Antibody solubility behavior in monovalent salt solutions reveals specific anion effects at low ionic strength.


PMID 22113783

Abstract

Protein solubility was measured using the crystalline precipitate of a recombinant therapeutic antibody, in monovalent salt solutions containing KF, KCl, and KSCN (up to ∼ 0.7 M) at different pH conditions. For all three anions, the antibody solubility demonstrated complex behavior, both monotonic and nonmonotonic, with dependence on pH and salt concentration. At pH 7.1, close to the isoelectric point (pI) of 7.2, a typical salting-in behavior was observed with the salting-in constants of 12.7, 8.0, and 2.8 M for KSCN, KCl, and KF, respectively, suggesting that the anions follow the order of SCN(-) > Cl(-) > F(-) for increasing antibody solubility.
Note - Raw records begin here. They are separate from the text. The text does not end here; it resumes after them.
Lemma restore_all dirs store files restored missing st :
  (∀ row e, row ∈ files → file_entry store row = Some e →
    find (λ d, bool_decide (d.1 = file_id row)) dirs = Some e) →
  (∀ row path, row ∈ files → file_path row = Some path → canonical path = true) →
  ∃ restored' st',
    foldl (λ acc row, restore_file UPLOAD_DIR LocalStorage dirs row acc) (restored, missing, st) files =
      (restored', missing ++ omap (lost store) files, st') ∧
    (∀ q contents, blob store q = Some contents →
      sto_local st !! q = Some contents ∨ Some q ∈ file_path <$> files →
      sto_local st' !! q = Some contents) ∧
    (∀ q, blob store q = None ∨ Some q ∉ file_path <$> files → sto_local st' !! q = sto_local st !! q).
Proof.
  revert restored missing st. induction files as [|row files IH]; intros restored missing st Hfind Hcanon.
  { exists restored, st. split; [by rewrite app_nil_r|]. split; [|done].
    intros q contents _ [?|H]; [done|by apply not_elem_of_nil in H]. }
  destruct (restore_one dirs store row restored missing st) as (restored1 & st1 & Hone & Hlook1);
    [intros; apply Hfind; [left|done]|intros; apply (Hcanon row); [left|done]|].
  destruct (IH restored1 (missing ++ option_list (lost store row)) st1) as (restored' & st' & Hall & Hput & Hkeep);
    [intros; apply Hfind; [by right|done]|intros; apply (Hcanon row0); [by right|done]|].
  exists restored', st'. cbn [foldl]. rewrite Hone, Hall. split_and!.
  - rewrite <- app_assoc. cbn [omap list_omap]. by destruct (lost store row).
  - intros q contents Hq Hin. apply Hput; [done|]. rewrite Hlook1, Hq. csimpl in Hin.
    rewrite elem_of_cons in Hin. case_decide as Hp; [by left|]. destruct Hin as [?|[?|?]]; [by left| |by right].
    by destruct Hp.
  - intros q Hq. csimpl in Hq. rewrite not_elem_of_cons in Hq. rewrite Hkeep, Hlook1 by tauto.
    case_decide as Hp; [|done]. destruct Hq as [->|[Hne _]]; [done|]. by destruct Hne.
Qed.
End files.

Section roundtrip.
Context (dialect : Dialect) (UPLOAD_DIR : string).
Context (script : ScriptDirectory) (bind_scalar : Json → option Json).
Context (migrate : string → list (string * list Row) → option (gmap string (list Row))).

(** A restore puts every blob back where its row expects it.  On local storage,
    for files stored below the upload directory, a backup that takes the files and
    its restore elsewhere leave every readable, non-empty file of the source at its
    path; the report names exactly the files that were unreadable or empty; and
    nothing else on the disk changes. *)
Theorem restored_files_are_where_expected scopes created_by s revision :
  in_revision s = Some revision → in_meanwhile s = [] →
  Forall (λ n, n ∈ scope_names) scopes → dumpable scopes (in_db s) = true → "files" ∈ scopes →
  NoDup (file_id <$> rows (in_db s) "file") →
  Forall (λ row, ∀ path, file_path row = Some path → canonical UPLOAD_DIR path = true)
    (rows (in_db s) "file") →
  ∃ a m s', build_archive UPLOAD_DIR LocalStorage scopes created_by s = (Ok (a, m), s') ∧
    ∀ workdir acting t, ready_for dialect scopes acting revision (in_db s) t →
      ∃ report t',
        run_restore dialect UPLOAD_DIR LocalStorage script bind_scalar migrate workdir a acting t
          = (Ok report, t') ∧
        (∀ row path contents, row ∈ rows (in_db s) "file" → file_path row = Some path →
          sto_local (in_store s) !! path = Some contents → contents ≠ "" →
          sto_local (in_store t') !! path = Some contents) ∧
        rp_missing report = omap (lost (in_store s)) (rows (in_db s) "file") ∧
        ∀ path, Some path ∉ file_path <$> rows (in_db s) "file" →
          sto_local (in_store t') !! path = sto_local (in_store t) !! path.
Proof.
  intros Hrev Hquiet Hscopes Hdump Hfiles Hids Hcanon.
  destruct (round_trip dialect UPLOAD_DIR LocalStorage script bind_scalar migrate scopes created_by s revision)
    as (a & m & s' & Hbuild & Har & Hrestore); [done..|].
  exists a, m, s'. split; [done|]. intros workdir acting t Hready.
  destruct (Hrestore workdir acting t Hready) as (report & t' & Hrun & Hin & _ & _ & Hrest).
  exists report, t'. split; [done|].
  assert ("file" ∈ _tables_for_scopes scopes) as Htable
    by (apply elem_of_tables, list_elem_of_bind; exists "files"; split; [left|done]).
  assert (wants_files scopes = true) as Hwants
    by (apply existsb_exists; exists "files"; split; [by apply list_elem_of_In|done]).
  assert (rows (in_db t') "file" = rows (in_db s) "file") as Hrows.
  { rewrite Hin by done. destruct Hready as (_ & _ & _ & _ & Hempty & _).
    assert (rows (in_db t) "file" = []) as ->.
    { apply elem_of_nil_inv. intros row Hrow.
      by pose proof (occupied_nil _ _ _ Hempty _ _ Htable Hrow). }
    by apply (filter_all (λ r, own_row "file" acting r = false)). }
  unfold files_restored in Hrest. rewrite Har, Hwants, copied_local, Hrows in Hrest.
  destruct (restore_all UPLOAD_DIR (omap (file_entry (in_store s)) (rows (in_db s) "file")) (in_store s)
    (rows (in_db s) "file") 0 [] (in_store t)) as (restored & st & Hall & Hput & Hkeep).
  - intros row e Hrow. by apply find_entry.
  - intros row path Hrow. rewrite Forall_forall in Hcanon. by apply Hcanon.
  - rewrite Hall in Hrest. injection Hrest as _ Hmissing Hstore. subst st. split_and!; [|done|].
    + intros row path contents Hrow Hpath Hblob Hne. apply Hput.
      * unfold blob. rewrite Hblob. simpl. by rewrite decide_False.
      * right. rewrite <- Hpath. by apply list_elem_of_fmap_2.
    + intros path Hpath. apply Hkeep. by right.
Qed.
End roundtrip.
(* ===== verification/Chats.v ===== *)
(** Conversations: the tables of [models/chats.py], [models/tags.py] and
    [models/folders.py], one definition per method.

    A method is a program over a [ChatSite]: the three tables, the clock and the
    outcomes of the coming commits.  The metadata of a chat is its tags and the
    rest; its tags are texts, none and an empty list being the same. *)

From Stdlib Require Import Ascii.
From stdpp Require Import pretty.
From S2P Require Import Prelude Data Accounts.

(** ** Rows *)

Record Chat := mkChat {
  ch_id : string;
  ch_user_id : string;
  ch_title : string;
  ch_chat : json_dict;
  ch_created_at : Z;
  ch_updated_at : Z;
  ch_share_id : option string;
  ch_archived : bool;
  ch_pinned : option bool;
  ch_tags : list string;
  ch_meta : json_dict;
  ch_folder_id : option string;
  ch_kind : option string
}.

#[export] Instance Chat_eta : Eta Chat := λ c,
  mkChat (ch_id c) (ch_user_id c) (ch_title c) (ch_chat c) (ch_created_at c) (ch_updated_at c)
    (ch_share_id c) (ch_archived c) (ch_pinned c) (ch_tags c) (ch_meta c) (ch_folder_id c) (ch_kind c).
#[export] Instance Chat_keyed : Keyed Chat := ch_id.

Record Tag := mkTag {
  tg_id : string;
  tg_user_id : string;
  tg_name : string
}.

Record Folder := mkFolder {
  fo_id : string;
  fo_parent_id : option string;
  fo_user_id : string;
  fo_name : string;
  fo_items : option json_dict;
  fo_meta : option json_dict;
  fo_is_expanded : bool;
  fo_created_at : Z;
  fo_updated_at : Z
}.

#[export] Instance Folder_eta : Eta Folder := λ f,
  mkFolder (fo_id f) (fo_parent_id f) (fo_user_id f) (fo_name f) (fo_items f) (fo_meta f)
    (fo_is_expanded f) (fo_created_at f) (fo_updated_at f).
#[export] Instance Folder_keyed : Keyed Folder := fo_id.

Definition KNOWN_CHAT_KINDS : list string := ["tokenization"].

(** [ChatImportForm], the tags of its metadata apart. *)
Record ChatImportForm := mkChatImportForm {
  im_chat : json_dict;
  im_meta : option (list string * json_dict);
  im_pinned : option bool;
  im_folder_id : option string
}.

(** ** State and errors *)

Record ChatSite := mkChatSite {
  cs_chats : list Chat;
  cs_tags : list Tag;
  cs_folders : list Folder;
  cs_now : Z;
  cs_minted : nat;
  cs_commits : list bool
}.

#[export] Instance ChatSite_eta : Eta ChatSite := λ s,
  mkChatSite (cs_chats s) (cs_tags s) (cs_folders s) (cs_now s) (cs_minted s) (cs_commits s).

Abbreviation chatp A := (prog ChatSite ApiExn A).

Definition next_commit : chatp bool := λ s,
  match cs_commits s with
  | [] => (Ok true, s)
  | ok :: rest => (Ok ok, s <| cs_commits := rest |>)
  end.

(** The statements of a transaction and its commit. *)
Definition write (f : ChatSite → ChatSite) : chatp unit :=
  ok ← next_commit; if ok : bool then modify f else raise Uncaught.

Definition write_chats (f : list Chat → list Chat) : chatp unit :=
  write (λ s, s <| cs_chats := f (cs_chats s) |>).
Definition write_tags (f : list Tag → list Tag) : chatp unit :=
  write (λ s, s <| cs_tags := f (cs_tags s) |>).
Definition write_folders (f : list Folder → list Folder) : chatp unit :=
  write (λ s, s <| cs_folders := f (cs_folders s) |>).

Lemma write_run f s : cs_commits s = [] → write f s = (Ok (), f s).
Proof. intros Hc. unfold write. rewrite run_bind. unfold next_commit. by rewrite Hc. Qed.
Lemma find_visible id l : NoDup (keys l) →
  find_row id (visible l) = (r ← find_row id l; if decide (readable r) then Some r else None).
Proof. intros Hnd. by apply (find_selected readable). Qed.

Lemma accessible_visible id l :
  NoDup (keys l) → well_formed l →
  _record_accessible dialect groups (find_row id (visible l)) user "read" =
  _record_accessible dialect groups (find_row id l) user "read".
Proof.
  intros Hnd Hwf. rewrite find_visible by done. destruct (find_row id l) as [r|] eqn:Hr; [|done]. cbn [mbind option_bind].
  case_decide as Hread; [done|]. destruct (Hwf r) as [b Hb]; [by apply find_row_Some in Hr as [? _]|].
  unfold readable in Hread. rewrite Hb in Hread |- *. by destruct b.
Qed.

Lemma unresolved_ext kind (f g : string → option bool) ids :
  (∀ id, f id = g id) → unresolved kind f ids = unresolved kind g ids.
Proof. intros Hfg. induction ids as [|id ids IH]; [done|]. simpl. by rewrite Hfg, IH. Qed.

Lemma resolve_tool_visible tools id :
  NoDup (keys tools) → well_formed tools → (∀ r, r ∈ tools → ow_id r ∉ BUILTIN_TOOL_IDS) →
  resolve_tool_ref dialect groups (visible tools) ENABLE_RAG_WEB_SEARCH id user "read" =
  resolve_tool_ref dialect groups tools ENABLE_RAG_WEB_SEARCH id user "read".
Proof.
  intros Hnd Hwf Hbuiltin. unfold resolve_tool_ref. rewrite find_visible by done.
  destruct (find_row id tools) as [r|] eqn:Hr; [|done]. cbn [mbind option_bind].
  case_decide as Hread; [done|].
  apply find_row_Some in Hr as [Hin <-]. change (row_key r) with (ow_id r).
  rewrite bool_decide_false by (by apply Hbuiltin). destruct (Hwf r Hin) as [b Hb].
  unfold readable in Hread. rewrite Hb in Hread |- *. by destruct b.
Qed.

(** A folder's preset tells nobody what exists: renaming a folder with a preset answers
    and writes exactly as it would on a server from whose models, tools and knowledge bases
    everything the caller cannot read had been removed. *)
Theorem presets_see_only_what_is_readable models tools knowledge id name extra s :
  NoDup (keys models) → NoDup (keys tools) → NoDup (keys knowledge) →
  well_formed models → well_formed tools → well_formed knowledge →
  (∀ r, r ∈ tools → ow_id r ∉ BUILTIN_TOOL_IDS) →
  update_folder_name_by_id dialect groups models tools knowledge ENABLE_RAG_WEB_SEARCH user id name extra s =
  update_folder_name_by_id dialect groups (visible models) (visible tools) (visible knowledge)
    ENABLE_RAG_WEB_SEARCH user id name extra s.
Proof.
  intros Hm Ht Hk Hwm Hwt Hwk Hbuiltin.
  assert (∀ p, unresolved_preset_references dialect groups models tools knowledge ENABLE_RAG_WEB_SEARCH p user =
    unresolved_preset_references dialect groups (visible models) (visible tools) (visible knowledge)
      ENABLE_RAG_WEB_SEARCH p user) as Hrefs.
  { intros p. unfold unresolved_preset_references, resolve_model_ref, resolve_knowledge_ref.
    apply option_bind_ext; [intros m|apply unresolved_ext; intros; by rewrite accessible_visible].
    apply option_bind_ext; [intros t|apply unresolved_ext; intros; by rewrite resolve_tool_visible].
    apply option_bind_ext; [done|apply unresolved_ext; intros; by rewrite accessible_visible]. }
  unfold update_folder_name_by_id. rewrite !run_bind. destruct (own_folder id user s) as [[f|e] s']; [|done].
  destruct (existsb _ _); [|done]. rewrite !run_bind. destruct (preset_of extra) as [p|]; [|done].
  simpl. by rewrite Hrefs.
Qed.
End presets.

(** The model [m] is another user's and private. *)
Lemma presets_see_only_what_is_readable_witness :
  let private := mkOwned "m" "bob" (Some []) in
  let ask models := update_folder_name_by_id SQLite [] models [] [] false (person "ann" "user") "f" "f"
                      [("default_model_id", JStr "m")] two_users in
  ask [private] = ask [] ∧ (ask []).1 = Raise (Http 400).
Proof.
  intros private ask. split; [|by vm_compute].
  assert (visible SQLite [] (person "ann" "user") [private] = []) as Hnone by by vm_compute.
  unfold ask. rewrite <- Hnone at 2.
  apply (presets_see_only_what_is_readable SQLite [] false (person "ann" "user") [private] [] []).
  1-3: by_decision.
  - intros r ->%list_elem_of_singleton. by eexists.
  - intros r Hr. by apply elem_of_nil in Hr.
  - intros r Hr. by apply elem_of_nil in Hr.
  - intros r Hr. by apply elem_of_nil in Hr.
Defined.
(** ** The queue *)

(** [_get_job_and_table]: the status and the priority of the job. *)
Definition _get_job_and_table (job_type id : string) : jobp C (JobStatus * string) :=
  w ← world;
  if decide (job_type = "training")
  then j ← answer 404 (find_row id (q_training w)); mret (tr_status j, tr_priority j)
  else if decide (job_type ∈ ["language-eval"; "code-eval"])
  then j ← answer 404 (find_row id (q_eval w)); mret (ev_status j, ev_priority j)
  else if decide (job_type = "curator")
  then j ← answer 404 (find_row id (q_curator w)); mret (cu_status j, cu_priority j)
  else if decide (job_type = "publish")
  then j ← answer 404 (find_row id (q_publish w)); mret (pb_status j, pb_priority j)
  else raise (Http 400).

(** The columns both updates write: the priority, and the status when one is given. *)
Definition priority_training (t : Z) (prio : string) (st : option JobStatus) (j : TrainingJob) : TrainingJob :=
  Eval simpl in
  j <| tr_priority := prio |> <| tr_status := default (tr_status j) st |> <| tr_updated_at := t |>.
Definition priority_eval (t : Z) (prio : string) (st : option JobStatus) (j : EvalJob) : EvalJob :=
  Eval simpl in
  j <| ev_priority := prio |> <| ev_status := default (ev_status j) st |> <| ev_updated_at := t |>.
Definition priority_curator (t : Z) (prio : string) (st : option JobStatus) (j : CuratorJob) : CuratorJob :=
  Eval simpl in
  j <| cu_priority := prio |> <| cu_status := default (cu_status j) st |> <| cu_updated_at := t |>.
Definition priority_publish (t : Z) (prio : string) (st : option JobStatus) (j : PublishJob) : PublishJob :=
  Eval simpl in
  j <| pb_priority := prio |> <| pb_status := default (pb_status j) st |> <| pb_updated_at := t |>.
(* ===== verification/JobApiFacts.v ===== *)
(** The job endpoints refine the abstract life of a job: what each of them does to the
    four tables is a sequence of the steps of [JobLifecycle], made in the caller's name. *)

From stdpp Require Import gmap relations.
From S2P Require Import Prelude Data Accounts AccessControl Session Jobs Queue JobApi QueueApi.
Import JobLifecycle.

Section refinement.
Context {C : Type} (uuid4 : nat → string) `{!Inj (=) (=) uuid4}.
Context (admin remove : bool) (u : string).
Implicit Types (w : QWorld C) (s : JobSite C).

#[local] Notation lifecycle := (lifecycle admin remove u).

(** ** The relations *)

(** The same tables; the clock may have moved. *)
Definition same w w' : Prop :=
  q_training w' = q_training w ∧ q_eval w' = q_eval w ∧ q_curator w' = q_curator w ∧ q_publish w' = q_publish w ∧
  q_windows w' = q_windows w ∧ q_slots w' = q_slots w ∧ q_benchmarks w' = q_benchmarks w.

Record tables_step w w' : Prop := {
  step_training : rtc lifecycle (q_training w) (q_training w');
  step_eval : rtc lifecycle (q_eval w) (q_eval w');
  step_curator : rtc lifecycle (q_curator w) (q_curator w');
  step_publish : rtc lifecycle (q_publish w) (q_publish w');
  step_windows : admin = false →
    q_windows w' = q_windows w ∧ q_slots w' = q_slots w ∧ q_benchmarks w' = q_benchmarks w
}.

Lemma same_step w w' : same w w' → tables_step w w'.
Proof. intros (Ht & He & Hc & Hp & ? & ? & ?). split; try done; by rewrite ?Ht, ?He, ?Hc, ?Hp. Qed.

(** No other writer comes in between, and the identifiers to come are unused. *)
Record calm s : Prop := {
  calm_answers : Forall (λ a, ∀ w, an_meanwhile a w = w) (jb_answers s);
  calm_fresh n : (jb_minted s ≤ n)%nat →
    uuid4 n ∉ keys (q_training (jb_world s)) ∧ uuid4 n ∉ keys (q_eval (jb_world s)) ∧
    uuid4 n ∉ keys (q_curator (jb_world s))
}.

Definition quiet s s' : Prop := calm s → calm s' ∧ same (jb_world s) (jb_world s').
Definition refines s s' : Prop := calm s → calm s' ∧ tables_step (jb_world s) (jb_world s').

#[export] Instance quiet_preorder : PreOrder quiet.
Proof.
  split; [intros s Hs; by repeat split; try apply Hs|].
  intros s1 s2 s3 H12 H23 H1. destruct (H12 H1) as [H2 Ha], (H23 H2) as [H3 Hb]. split; [done|].
  unfold same in *. destruct_and!. split_and!; congruence.
Qed.

#[export] Instance refines_preorder : PreOrder refines.
Proof.
  split; [intros s Hs; split; [done|]; by apply same_step|].
  intros s1 s2 s3 H12 H23 H1. destruct (H12 H1) as [H2 [T1 E1 C1 P1 W1]], (H23 H2) as [H3 [T2 E2 C2 P2 W2]].
  split; [done|]. split; [by etransitivity..|]. intros Ha. destruct (W1 Ha) as (? & ? & ?), (W2 Ha) as (? & ? & ?).
  split_and!; congruence.
Qed.

Lemma quiet_refines s s' : quiet s s' → refines s s'.
Proof. intros Hq Hs. destruct (Hq Hs). split; [done|by apply same_step]. Qed.

(** ** Quiet programs *)

Lemma calm_same s s' :
  calm s → jb_answers s' = jb_answers s → (jb_minted s ≤ jb_minted s')%nat → same (jb_world s) (jb_world s') → calm s'.
Proof.
  intros [Ha Hf] Heq Hm (Ht & He & Hc & _). split; [by rewrite Heq|]. intros n Hn.
  rewrite Ht, He, Hc. apply Hf. lia.
Qed.

Lemma quiet_same s s' :
  jb_answers s' = jb_answers s → (jb_minted s ≤ jb_minted s')%nat → same (jb_world s) (jb_world s') → quiet s s'.
Proof. intros Ha Hm Hw Hs. split; [by eapply calm_same|done]. Qed.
Nonmonotonic behavior, as described by an initial solubility decrease followed by a solubility increase with ionic strength, was observed at pH 5.3, far below its pI. The effectiveness of the anion for reducing the solubility followed the order of SCN(-) > Cl(-) > F(-) . After the solubility reached the minimum, the anion's effectiveness for raising the antibody solubility was in agreement with that at pH 7.1. The mechanisms for the above phenomena are discussed based upon specific binding of the anions to the antibody surface. The mechanistic view of anion binding and its charge neutralization effect at pH 5.3 was supported by the results from the effective charge and zeta-potential measurements.